Maybe your partner is very opinionated and talkative in a way that may alienate others and you are shy and a little socially awkward. That can work to both of your advantages, you will be able to be a better listener while at the same time your partner may be able to raise you up in social contexts.
Look at what they do, not what they say
Don’t be deluded if they tell you they would swim across the Atlantic ocean for you, instead just look at what they do.
This applies to everyone you meet in life. I have often met people who can come across as jerks when they open their mouths but their actions say otherwise, and vice versa, I have met people who are very superficially nice, but when you boil it all down, they are full of shit.
If I am only buying a coffee from you I don’t care if you are fake nice, because for that short of an interaction, I actually prefer you to be fake rather than rude. But when I need to share space with someone for a long time or I am in a relationship I prefer to focus on actions rather than words, because ultimately that’s the person you are truly dealing with.
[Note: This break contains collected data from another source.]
(* ===== verification/Grpc.v ===== *)
(** Model of [mini-api-engineering/src/grpc_sim.c]: the registry of services and
    messages, streams, HTTP/2 and gRPC frames, and the protobuf wire format.

    Bytes written to a caller's buffer are given as a list; buffers are taken to be
    large enough, which the code does not check either.  [None] stands for an access
    out of bounds, where no other meaning is given.  Shifts of negative numbers are
    those of a two's complement machine. *)

From S2P Require Import Prelude Bytes HttpCore.

Definition GRPC_MAX_SERVICE_NAME : nat := 128.
Definition GRPC_MAX_METHOD_NAME : nat := 128.
Definition GRPC_MAX_MESSAGE_NAME : nat := 128.
Definition GRPC_MAX_FIELDS : nat := 32.
Definition GRPC_MAX_METHODS : nat := 16.
Definition GRPC_MAX_SERVICES : nat := 8.
Definition GRPC_MAX_FRAME_SIZE : Z := 65536.
Definition GRPC_MAX_STREAM_ITEMS : nat := 64.
Definition GRPC_MAX_MESSAGES : nat := 256.

Inductive grpc_rpc_type_t := GRPC_UNARY | GRPC_SERVER_STREAM | GRPC_CLIENT_STREAM | GRPC_BIDI_STREAM.
#[export] Instance grpc_rpc_type_eq_dec : EqDecision grpc_rpc_type_t.
Proof. solve_decision. Defined.
Definition GRPC_OK : Z := 0.
Definition GRPC_NOT_FOUND : Z := 5.
Inductive grpc_proto_type_t :=
| GRPC_PROTO_DOUBLE | GRPC_PROTO_FLOAT | GRPC_PROTO_INT64 | GRPC_PROTO_UINT64 | GRPC_PROTO_INT32 | GRPC_PROTO_FIXED64
| GRPC_PROTO_FIXED32 | GRPC_PROTO_BOOL | GRPC_PROTO_STRING | GRPC_PROTO_BYTES | GRPC_PROTO_UINT32 | GRPC_PROTO_ENUM
| GRPC_PROTO_SFIXED32 | GRPC_PROTO_SFIXED64 | GRPC_PROTO_SINT32 | GRPC_PROTO_SINT64 | GRPC_PROTO_MESSAGE.

Record grpc_field_def_t := mk_field { f_name : list Z; f_type : grpc_proto_type_t; field_number : Z; is_repeated : bool; is_optional : bool }.
Record grpc_message_def_t := mk_message { m_name : list Z; fields : list grpc_field_def_t }.
Record grpc_method_def_t := mk_method { meth_name : list Z; rpc_type : grpc_rpc_type_t; request_type : list Z; response_type : list Z }.
Record grpc_service_def_t := mk_service { svc_name : list Z; svc_package : list Z; svc_methods : list grpc_method_def_t }.
(** [type] is any byte. *)
Record grpc_h2_frame_t := mk_frame { fr_type : Z; fr_flags : Z; fr_stream_id : Z; payload_len : Z; fr_payload : list Z }.
(** [message_len] is the length of [message_data]. *)
Record grpc_stream_t := mk_stream { stream_id : Z; st_rpc_type : grpc_rpc_type_t; st_status : Z; message_data : list Z; is_compressed : bool }.
Record grpc_sim_t := mk_sim {
  services : list grpc_service_def_t; proto_messages : list grpc_message_def_t; active_streams : list grpc_stream_t; next_stream_id : Z;
}.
I personally always try to underpromise and overdeliver, sometimes to a fault. I really don’t like to promise anything at all, in case I have to feel the shame and the regret of failing at it. So whenever I am in a relationship sometimes I come across as a little unromantic in my statements, even if I truly feel different. This may not be the most ideal approach though, as I’ve noticed that sometimes people take me too literally for what I say and not what I mean, even if my actions clearly say otherwise, so perhaps you should find a balance for yourself.
Read positive intent
Unless you have very good evidence and previous history to indicate that your partner is really attacking you (or anyone in general), there is no sense in you reading negative intent, especially if what’s said really has no effect in your life. You will just become resentful and bitter and ruin the relationship.
If for example your partner says you look thinner in another dress, there is no sense in interpreting it as him calling you fat. It may very well be that he means just that.
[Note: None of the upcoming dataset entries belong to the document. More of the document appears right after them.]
(* ===== verification/Workflow.v ===== *)
(** Model of [mini-business-arch/src/workflow_engine.c]: workflow definitions (states
    with entry and exit actions, guarded transitions), running instances with timers,
    and the approval workflow.

    [D] is the type of the data an instance carries.  An action is the function
    together with its context, as a function on the data; its result is not used by
    the code.  A guard may change the data too.  Neither calls the engine.  [None]
    stands for a null pointer dereferenced or a string left without its final zero. *)

From S2P Require Import Prelude Bytes.

Definition WORKFLOW_NAME_LEN : nat := 128.
Definition WORKFLOW_STATE_LEN : nat := 64.
Definition WORKFLOW_EVENT_LEN : nat := 64.
Definition WORKFLOW_GUARD_LEN : nat := 256.
Definition WORKFLOW_MAX_STATES : nat := 32.
Definition WORKFLOW_MAX_TRANS : nat := 64.
Definition WORKFLOW_MAX_ACTIONS : nat := 16.
Definition DDD_ID_LEN : nat := 64.

Inductive WFBranchType := WF_BRANCH_SIMPLE | WF_BRANCH_FORK | WF_BRANCH_JOIN | WF_BRANCH_TIMER.

Section engine.
Context {D : Type}.

Definition WorkflowAction : Type := D -> D.
Record WorkflowState := mk_state {
  name : list Z; display_name : list Z; is_initial : bool; is_final : bool; on_entry : list WorkflowAction; on_exit : list WorkflowAction;
}.
Record WorkflowTransition := mk_transition {
  source_state : list Z; target_state : list Z; event : list Z; branch_type : WFBranchType;
  guard : option (D -> bool * D); guard_desc : list Z; on_transition : list WorkflowAction;
}.
Record WorkflowDefinition := mk_definition { def_name : list Z; states : list WorkflowState; transitions : list WorkflowTransition }.
Record WorkflowTimer := mk_timer { timer_event : list Z; trigger_at_ms : Z; triggered : bool; repeating : bool; interval_ms : Z }.
Record WorkflowInstance := mk_instance {
  current_state : list Z; previous_state : list Z; instance_id : list Z; data : D; is_completed : bool; timers : list WorkflowTimer;
}.

(** ** Definitions *)

Definition workflow_define (n : list Z) : WorkflowDefinition := mk_definition (truncated WORKFLOW_NAME_LEN n) [] [].

(** The display name may be a null pointer. *)
Definition workflow_add_state (def : WorkflowDefinition) (n : list Z) (display : option (list Z)) (initial final : bool) : Z * WorkflowDefinition :=
  if (WORKFLOW_MAX_STATES <=? length (states def))%nat then (-1, def)
  else
    let s := mk_state (truncated WORKFLOW_STATE_LEN n) (truncated WORKFLOW_NAME_LEN (from_option id n display)) initial final [] [] in
    (0, def <| states ::= fun l => l ++ [s] |>).

Definition workflow_find_state (def : WorkflowDefinition) (n : list Z) : option nat := find_idx (fun s => bool_decide (name s = n)) (states def).
Definition state_at (def : WorkflowDefinition) (n : list Z) : option WorkflowState := workflow_find_state def n ≫= (states def !!.).

Definition workflow_add_state_entry_action (def : WorkflowDefinition) (state_name : list Z) (action : WorkflowAction) : Z * WorkflowDefinition :=
  match state_at def state_name, workflow_find_state def state_name with
  | Some s, Some i =>
      if (WORKFLOW_MAX_ACTIONS <=? length (on_entry s))%nat then (-1, def)
      else (0, def <| states ::= <[i := s <| on_entry ::= fun l => l ++ [action] |>]> |>)
  | _, _ => (-1, def)
  end.
Definition workflow_add_state_exit_action (def : WorkflowDefinition) (state_name : list Z) (action : WorkflowAction) : Z * WorkflowDefinition :=
  match state_at def state_name, workflow_find_state def state_name with
  | Some s, Some i =>
      if (WORKFLOW_MAX_ACTIONS <=? length (on_exit s))%nat then (-1, def)
      else (0, def <| states ::= <[i := s <| on_exit ::= fun l => l ++ [action] |>]> |>)
  | _, _ => (-1, def)
  end.

Definition new_transition (from to ev : list Z) (ty : WFBranchType) : WorkflowTransition := mk_transition from to ev ty None [] [].
Definition workflow_add_transition (def : WorkflowDefinition) (from to ev : list Z) : Z * WorkflowDefinition :=
  if (WORKFLOW_MAX_TRANS <=? length (transitions def))%nat then (-1, def)
  else
    let t := new_transition (truncated WORKFLOW_STATE_LEN from) (truncated WORKFLOW_STATE_LEN to) (truncated WORKFLOW_EVENT_LEN ev) WF_BRANCH_SIMPLE in
    (0, def <| transitions ::= fun l => l ++ [t] |>).
Definition workflow_add_guarded_transition (def : WorkflowDefinition) (from to ev : list Z) (g : D -> bool * D) (desc : option (list Z)) : Z * WorkflowDefinition :=
  let '(rc, def) := workflow_add_transition def from to ev in
  if negb (rc =? 0) then (rc, def)
  else
    let set_guard t := t <| guard := Some g |> <| guard_desc := from_option (truncated WORKFLOW_GUARD_LEN) [] desc |> in
    (0, def <| transitions ::= alter set_guard (length (transitions def) - 1)%nat |>).

Definition workflow_find_transition (def : WorkflowDefinition) (from ev : list Z) : option nat :=
  find_idx (fun t => bool_decide (source_state t = from) && bool_decide (event t = ev)) (transitions def).
Definition workflow_add_transition_action (def : WorkflowDefinition) (from ev : list Z) (action : WorkflowAction) : Z * WorkflowDefinition :=
  match workflow_find_transition def from ev with
  | Some i =>
      match transitions def !! i with
      | Some t =>
          if (WORKFLOW_MAX_ACTIONS <=? length (on_transition t))%nat then (-1, def)
          else (0, def <| transitions ::= <[i := t <| on_transition ::= fun l => l ++ [action] |>]> |>)
      | None => (-1, def)
      end
  | None => (-1, def)
  end.

(** An array of [size] bytes filled by [strncpy] alone. *)
Definition terminated (size : nat) (s : list Z) : option (list Z) := if (length s <? size)%nat then Some s else None.
Fixpoint add_branches (def : WorkflowDefinition) (from : list Z) (targets : list (list Z)) : WorkflowDefinition :=
  match targets with
  | [] => def
  | target :: targets' =>
      if (WORKFLOW_MAX_TRANS <=? length (transitions def))%nat then def
      else add_branches (def <| transitions ::= fun l => l ++ [new_transition from (truncated WORKFLOW_STATE_LEN target) (str_bytes "__FORK_BRANCH__") WF_BRANCH_SIMPLE] |>)
             from targets'
  end.
Definition workflow_add_fork (def : WorkflowDefinition) (from : list Z) (target_states : list (list Z)) (join_state : list Z) : option (Z * WorkflowDefinition) :=
  if (WORKFLOW_MAX_TRANS <=? length (transitions def))%nat then Some (-1, def)
  else
    from ← terminated WORKFLOW_STATE_LEN from;
    let t := new_transition from (truncated WORKFLOW_STATE_LEN join_state) (str_bytes "__FORK__") WF_BRANCH_FORK in
    Some (0, add_branches (def <| transitions ::= fun l => l ++ [t] |>) from target_states).
Definition workflow_add_join (def : WorkflowDefinition) (join_state to_state ev : list Z) : option (Z * WorkflowDefinition) :=
  if (WORKFLOW_MAX_TRANS <=? length (transitions def))%nat then Some (-1, def)
  else
    join_state ← terminated WORKFLOW_STATE_LEN join_state;
    to_state ← terminated WORKFLOW_STATE_LEN to_state;
    ev ← terminated WORKFLOW_EVENT_LEN ev;
    Some (0, def <| transitions ::= fun l => l ++ [new_transition join_state to_state ev WF_BRANCH_JOIN] |>).
(** The delay is not used. *)
Definition workflow_add_timer (def : WorkflowDefinition) (from_state ev : list Z) (delay_ms : Z) : Z * WorkflowDefinition :=
  workflow_add_transition def from_state from_state ev.

(** ** Instances *)

Definition workflow_initial_state (def : WorkflowDefinition) : option (list Z) :=
  i ← find_idx is_initial (states def); name <$> states def !! i.
Definition workflow_is_final_state (def : WorkflowDefinition) (n : list Z) : bool := from_option is_final false (state_at def n).
(** The copy of the data succeeds. *)
Definition workflow_instance_create (def : WorkflowDefinition) (id : list Z) (d : D) : option WorkflowInstance :=
  initial ← workflow_initial_state def;
  Some (mk_instance (truncated WORKFLOW_STATE_LEN initial) [] (truncated DDD_ID_LEN id) d false []).

Definition execute (actions : list WorkflowAction) (d : D) : D := foldl (fun d a => a d) d actions.
Definition transition_execute_actions (t : WorkflowTransition) (d : D) : D := execute (on_transition t) d.
Definition state_execute_on_exit (s : WorkflowState) (d : D) : D := execute (on_exit s) d.
Definition state_execute_on_entry (s : WorkflowState) (d : D) : D := execute (on_entry s) d.

Definition workflow_instance_send_event (inst : WorkflowInstance) (def : WorkflowDefinition) (ev : list Z) : Z * WorkflowInstance :=
  if is_completed inst then (-1, inst)
  else
    match workflow_find_transition def (current_state inst) ev ≫= (transitions def !!.) with
    | None => (-2, inst)
    | Some t =>
        let '(passed, d) := match guard t with Some g => g (data inst) | None => (true, data inst) end in
        let inst := inst <| data := d |> in
        if negb passed then (-3, inst)
        else
          let inst := inst <| previous_state := truncated WORKFLOW_STATE_LEN (current_state inst) |> in
          let inst := match state_at def (current_state inst) with Some src => inst <| data ::= state_execute_on_exit src |> | None => inst end in
          let inst := inst <| data ::= transition_execute_actions t |> in
          let inst := inst <| current_state := truncated WORKFLOW_STATE_LEN (target_state t) |> in
          let inst :=
            match state_at def (current_state inst) with
            | Some dst =>
                let inst := inst <| data ::= state_execute_on_entry dst |> in
                if is_final dst then inst <| is_completed := true |> else inst
            | None => inst
            end in
          (0, inst)
    end.

(** The timers from the [i]-th on. *)
Fixpoint tick_loop (n i : nat) (inst : WorkflowInstance) (def : WorkflowDefinition) (now_ms : Z) : WorkflowInstance :=
  match n with
  | O => inst
  | S n' =>
      let inst :=
        match timers inst !! i with
        | Some timer =>
            if negb (triggered timer) && (trigger_at_ms timer <=? now_ms) then
              let inst := inst <| timers ::= <[i := timer <| triggered := true |>]> |> in
              let inst := (workflow_instance_send_event inst def (timer_event timer)).2 in
              if repeating timer then
                inst <| timers ::= <[i := timer <| trigger_at_ms := u64 (now_ms + interval_ms timer) |> <| triggered := false |>]> |>
              else inst
            else inst
        | None => inst
        end in
      tick_loop n' (S i) inst def now_ms
  end.
Definition workflow_instance_tick_timers (inst : WorkflowInstance) (def : WorkflowDefinition) (now_ms : Z) : Z * WorkflowInstance :=
  (0, tick_loop (length (timers inst)) 0 inst def now_ms).
End engine.
Arguments WorkflowAction : clear implicits.
Arguments WorkflowState : clear implicits.
Arguments WorkflowTransition : clear implicits.
Arguments WorkflowDefinition : clear implicits.
Arguments WorkflowInstance : clear implicits.

(** ** The approval workflow *)

Inductive ApprovalStateEnum := APPROVAL_DRAFT | APPROVAL_PENDING_APPROVAL | APPROVAL_APPROVED | APPROVAL_REJECTED | APPROVAL_REVISION_REQUESTED.
(** The strings of a request are not touched here. *)
Record ApprovalRequestData := mk_request { state : ApprovalStateEnum; request_id : list Z; revision_count : Z; is_urgent : bool }.

(** It prints. *)
Definition appr_log_action : WorkflowAction ApprovalRequestData := fun req => req.

Definition workflow_create_approval_workflow : WorkflowDefinition ApprovalRequestData :=
  let add_state '(n, d, i, f) wf := (workflow_add_state wf (str_bytes n) (Some (str_bytes d)) i f).2 in
  let add_log n wf := (workflow_add_state_entry_action wf (str_bytes n) appr_log_action).2 in
  let add_trans '(f, t, e) wf := (workflow_add_transition wf (str_bytes f) (str_bytes t) (str_bytes e)).2 in
  let each {A} (f : A -> WorkflowDefinition ApprovalRequestData -> WorkflowDefinition ApprovalRequestData) l wf := foldl (fun w x => f x w) wf l in
  each add_trans [("draft", "pending_approval", "submit"); ("pending_approval", "approved", "approve"); ("pending_approval", "rejected", "reject");
                  ("pending_approval", "revision_requested", "request_revision"); ("revision_requested", "pending_approval", "resubmit")]%string
    (each add_log ["pending_approval"; "approved"; "rejected"]%string
       (each add_state [("draft"%string, "Draft"%string, true, false); ("pending_approval"%string, "Pending Approval"%string, false, false);
                        ("approved"%string, "Approved"%string, false, true); ("rejected"%string, "Rejected"%string, false, true);
                        ("revision_requested"%string, "Revision Requested"%string, false, false)]
          (workflow_define (str_bytes "ApprovalWorkflow")))).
If you keep reading ill-intent over trivial things your relationship will go downhill very fast. Generally when you feel attacked by every statement, it says a lot more about how you see yourself than what the other person means, just think about that.
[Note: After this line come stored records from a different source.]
Lemma execute_node_spec inst tok now n : find_node (token_node tok) = Some n ->
  exists tok' inst', execute_node p inst tok now = (0, tok', inst') /\ executed n inst tok tok' inst' now.
Proof.
  intros Hn. unfold execute_node. rewrite Hn.
  assert (Hevent : event_node n -> exists tok' inst', match outgoing_flows n with f :: _ => (0, move_to f tok, inst) | [] => (0, tok, inst <| is_completed := true |>) end
    = (0, tok', inst') /\ executed n inst tok tok' inst' now).
  { intros He. destruct (outgoing_flows n) as [|f l] eqn:Ho; do 2 eexists; (split; [done|]).
    - apply executed_stay; rewrite ?Ho; try done.
    - apply executed_move; rewrite ?Ho; try done. left. }
  assert (Htask : forall fn, exists tok' inst', (0, move_first n tok, call_task fn inst) = (0, tok', inst') /\ executed n inst tok tok' inst' now).
  { intros fn. do 2 eexists. split; [done|]. destruct (call_task_spec fn inst) as (H1 & H2 & H3 & H4). unfold move_first. destruct (outgoing_flows n) as [|f l] eqn:Ho.
    - apply executed_stay; rewrite ?Ho; try done. congruence.
    - apply executed_move; rewrite ?Ho; try done. left. }
  assert (Hfork : forall fs, fs ⊆ outgoing_flows n -> (fs = [] -> outgoing_flows n = []) -> exists tok' inst',
    match fs with f :: fs => (0, move_to f tok, spawn fs now inst) | [] => (0, tok, inst) end = (0, tok', inst') /\ executed n inst tok tok' inst' now).
  { intros [|f fs] Hsub Hnil; do 2 eexists; (split; [done|]); [|by apply executed_fork]. apply executed_stay; try done; [by rewrite Hnil|congruence]. }
  destruct (node_type n) eqn:Hty.
  - apply Hevent. by left.
  - apply Hevent. by right.
  - apply Htask.
  - apply Htask.
  - apply Htask.
  - destruct (bpmn_evaluate_gateway_exclusive n) as [f|] eqn:Hf; do 2 eexists; (split; [done|]).
    + apply executed_move; try done. by apply exclusive_in.
    + rewrite (exclusive_none n Hf). cbn. apply executed_stay; rewrite ?(exclusive_none n Hf); try done. congruence.
  - by apply Hfork.
  - apply Hfork; [apply inclusive_in|apply inclusive_nil].
  - do 2 eexists. split; [done|]. apply executed_stay; try done; [|congruence]. intros _ [Ht _]. by rewrite Hty in Ht.
  - do 2 eexists. split; [done|]. apply executed_stay; try done; [|congruence]. intros _ [_ Ht]. by rewrite Hty in Ht.
Qed.

(** ** One step

    [P] holds of the node of every token, executed or not; [Q] of the node of every
    active token once it is executed. *)

Definition step_ok (P Q : list Z -> Prop) : Prop := forall id n, P id -> find_node id = Some n ->
  (forall f, f ∈ outgoing_flows n -> Q (target_node_id f) /\ truncated BPMN_ID_LEN (target_node_id f) = target_node_id f) /\
  (outgoing_flows n = [] \/ ~ passes n -> is_end p id = true \/ Q id).
Definition on_active (P : list Z -> Prop) (t : BPMNToken) : Prop := active t = true -> P (token_node t).

Lemma token_loop_spec (P Q : list Z -> Prop) now : step_ok P Q -> (forall id, P id -> is_Some (find_node id)) ->
  forall todo inst, Forall (on_active P) todo -> Forall (on_active Q) (tokens inst) ->
  exists ts inst', token_loop p inst todo now = (0, ts, inst') /\ Forall (on_active Q) (tokens inst' ++ ts) /\
    token_count inst <= token_count inst' /\ is_terminated inst' = is_terminated inst.
Proof.
  intros Hstep Hfind. induction todo as [|tok todo IH]; intros inst Hall Hfront; cbn [token_loop].
  - do 2 eexists. split; [done|]. by rewrite app_nil_r.
  - apply Forall_cons in Hall as [Htok Hall]. destruct (active tok) eqn:Hact.
    + destruct (Hfind _ (Htok Hact)) as [n Hn]. destruct (execute_node_spec inst tok now n Hn) as (tok' & inst1 & -> & Hex). cbn [Z.eqb negb].
      destruct (Hstep _ n (Htok Hact) Hn) as [Hout Hstay].
      destruct (ex_spawned _ _ _ _ _ _ Hex) as (fs & Hfs & Hts & Hcount).
      assert (Hf1 : Forall (on_active Q) (tokens inst1)).
      { rewrite Hts. apply Forall_app. split; [|done]. apply Forall_rev, Forall_forall. intros x (f & -> & Hf)%list_elem_of_fmap _.
        destruct (Hout f (Hfs f Hf)) as [HQ Heq]. unfold bpmn_token_create. cbn [token_node]. by rewrite Heq. }
      destruct (IH inst1 Hall Hf1) as (ts & inst' & -> & Hts' & Hc & Ht). do 2 eexists. split; [done|]. split; [|split; [lia|rewrite Ht; apply Hex]].
      apply Forall_app in Hts' as [H1 H2]. apply Forall_app. split; [done|]. constructor; [|done].
      destruct (is_end p (token_node tok')) eqn:Hend; [done|]. intros _.
      destruct (ex_moved _ _ _ _ _ _ Hex) as [(f & Hf & ->)|[Heq Hstuck]]; [by apply Hout|]. rewrite Heq in Hend |- *.
      destruct Hstay as [Hs|Hs]; [|congruence|done]. destruct (outgoing_flows n); [by left|right; by apply Hstuck].
    + destruct (IH inst Hall Hfront) as (ts & inst' & -> & Hts' & Hc & Ht). do 2 eexists. split; [done|]. split; [|done].
      apply Forall_app in Hts' as [H1 H2]. apply Forall_app. split; [done|]. constructor; [|done]. intros Ha. congruence.
Qed.

(** ** Processes without loops *)

Notation short id := (truncated BPMN_ID_LEN id = id).
(** [rank] falls along every flow, and only end events have no way out. *)
Record well_structured (rank : list Z -> nat) : Prop := {
  ws_ids : forall n, n ∈ nodes p -> short (node_id n);
  ws_flows : forall id n f, find_node id = Some n -> f ∈ outgoing_flows n ->
    is_Some (find_node (target_node_id f)) /\ (rank (target_node_id f) < rank id)%nat /\ short (target_node_id f);
  ws_out : forall id n, find_node id = Some n -> node_type n = BPMN_NODE_END_EVENT \/ outgoing_flows n <> [] /\ passes n;
}.
Definition below (rank : list Z -> nat) (k : nat) (id : list Z) : Prop := is_Some (find_node id) /\ (rank id < k)%nat.

Lemma below_step rank k : well_structured rank -> step_ok (below rank k) (below rank (pred k)).
Proof.
  intros Hws id n [_ Hk] Hn. split.
  - intros f Hf. destruct (ws_flows _ Hws id n f Hn Hf) as (? & ? & ?). split; [|done]. split; [done|lia].
  - intros Hstuck. left. unfold is_end. rewrite Hn. destruct (ws_out _ Hws id n Hn) as [->|[Hne Hp]]; [done|]. by destruct Hstuck.
Qed.

Lemma no_active (rank : list Z -> nat) ts : Forall (on_active (below rank 0)) ts -> count_if active ts = 0%nat.
Proof.
  unfold count_if. induction 1 as [|t ts Ht _ IH]; [done|]. cbn. destruct (active t) eqn:Ha; [|done]. destruct (Ht Ha) as [_ ?]. lia.
Qed.

Lemma Forall_no_tokens P (inst : BPMNProcessInstance D) : Forall P (tokens (inst <| tokens := [] |>)).
Proof. unfold set. constructor. Qed.

Lemma run_completes rank now : well_structured rank -> forall max k inst, (k <= max)%nat -> (0 < max)%nat -> Forall (on_active (below rank k)) (tokens inst) ->
  0 < token_count inst -> is_completed inst = false -> is_terminated inst = false ->
  exists inst', bpmn_process_run p inst max now = (0, inst') /\ is_completed inst' = true /\ is_terminated inst' = false.
Proof.
  intros Hws. induction max as [|max IH]; intros k inst Hk Hmax Hall Hcount Hc Ht; [lia|]. cbn [bpmn_process_run]. unfold bpmn_process_execute_step.
  rewrite Hc, Ht. cbn [orb].
  destruct (token_loop_spec (below rank k) (below rank (pred k)) now (below_step rank k Hws) (fun id H => proj1 H) (tokens inst) (inst <| tokens := [] |>) Hall
    (Forall_no_tokens _ inst)) as (ts & inst1 & -> & Hts & Hcount1 & Ht1). cbn [Z.eqb negb].
  assert (Ht1' : is_terminated inst1 = false) by (rewrite Ht1; exact Ht). assert (Hcount1' : 0 < token_count inst1) by (cbn in Hcount1; lia).
  set (inst2 := inst1 <| tokens ::= fun front => front ++ ts |>).
  destruct ((count_if active (tokens inst2) =? 0)%nat && (0 <? token_count inst2)) eqn:Hdone.
  - exists (inst2 <| is_completed := true |> <| completed_at_ms := u64 (now * 1000) |>). split; [reflexivity|]. split; [reflexivity|exact Ht1'].
  - destruct (is_completed inst1) eqn:Hc1.
    + change (is_completed inst2) with (is_completed inst1). rewrite Hc1. eexists. split; [done|]. done.
    + change (is_completed inst2) with (is_completed inst1). change (is_terminated inst2) with (is_terminated inst1). rewrite Hc1, Ht1'. cbn [orb].
      destruct k as [|[|k]].
      * rewrite (no_active rank) in Hdone by exact Hts. rewrite (proj2 (Z.ltb_lt _ _)) in Hdone by exact Hcount1'. done.
      * rewrite (no_active rank) in Hdone by exact Hts. rewrite (proj2 (Z.ltb_lt _ _)) in Hdone by exact Hcount1'. done.
      * apply (IH (S k)); try done; lia.
Qed.

(** The node where an instance starts. *)
Definition start_node : option (BPMNNode D) :=
  match bpmn_process_find_node_by_type p BPMN_NODE_START_EVENT with Some n => Some n | None => find_node (start_node_id p) end.
Lemma start_spec id d now now' inst p' : bpmn_process_start p id d now now' = (Some inst, p') ->
  is_completed inst = false /\ is_terminated inst = false /\
  match start_node with Some n => tokens inst = [bpmn_token_create (node_id n) now'] /\ token_count inst = 1 | None => tokens inst = [] end.
Proof.
  unfold bpmn_process_start. destruct (_ <=? _)%nat; [done|]. fold start_node. intros [= <- _]. by destruct start_node.
Qed.
Lemma start_node_in n : start_node = Some n -> n ∈ nodes p.
Proof.
  unfold start_node, bpmn_process_find_node_by_type, bpmn_process_find_node, node_idx.
  destruct (find_idx _ (nodes p)) as [i|]; cbn [mbind option_bind].
  - destruct (nodes p !! i) as [m|] eqn:Hi; [intros [= <-]; by eapply list_elem_of_lookup_2|]. destruct (find_idx _ _) as [j|]; [|done]. apply list_elem_of_lookup_2.
  - destruct (find_idx _ _) as [j|]; [|done]. apply list_elem_of_lookup_2.
Qed.
Lemma find_node_in n : n ∈ nodes p -> is_Some (find_node (node_id n)).
Proof.
  intros Hn. unfold bpmn_process_find_node, node_idx. destruct (find_idx _ (nodes p)) as [i|] eqn:Hf.
  - apply find_idx_Some in Hf as (m & Hm & _). cbn. by rewrite Hm.
  - pose proof (proj1 (find_idx_None _ _) Hf n Hn) as Hx. cbn in Hx. by rewrite bool_decide_true in Hx.
Qed.

(** C38: Take a process in which ids fit their arrays, every flow leads to a node of the process
    and never back, only end events have no way out, and no intermediate timer or sub process
    is there to stop a token.  Every instance of it completes within as many steps as the
    longest way from its start: a user task does not wait for its user, and the result of a
    task's function is not looked at. *)
Theorem bpmn_run_completes rank id d now1 now2 now3 inst p' n max : well_structured rank ->
  bpmn_process_start p id d now1 now2 = (Some inst, p') -> start_node = Some n -> (rank (node_id n) < max)%nat ->
  exists inst', bpmn_process_run p inst max now3 = (0, inst') /\ is_completed inst' = true /\ is_terminated inst' = false.
Proof.
  intros Hws Hstart Hn Hmax. apply start_spec in Hstart as (Hc & Ht & Htok). rewrite Hn in Htok. destruct Htok as [Htok Hcount].
  apply (run_completes rank now3 Hws max (S (rank (node_id n)))); try done; try lia. rewrite Htok. constructor; [|done]. intros _. unfold bpmn_token_create.
  cbn [token_node]. apply start_node_in in Hn. rewrite (ws_ids _ Hws n Hn). split; [by apply find_node_in|lia].
Qed.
Keep your feet on the ground when looking for love, it is okay to have a checklist of what you want, but be realistic that you may not able to find everything you want without significant drawbacks. Remember that life is not a Hollywood movie, even the most beautiful and truthful “romantic stories” like Titanic and Romeo and Juliet are only so intense because they depict a short affair and the honey moon period of a relationship, when you stretch any romantic relationships problems will always show, it’s how you deal with this issues that will determine whether your relationship lasts or not.
Alternatively you should also be learn to be happy being single. Some people really feel they need to be in a relationship or the approval of the opposite sex to feel loved, valued and appreciated, which just shows they are not able to do it themselves. Learn to love yourself before expecting others to do it for you.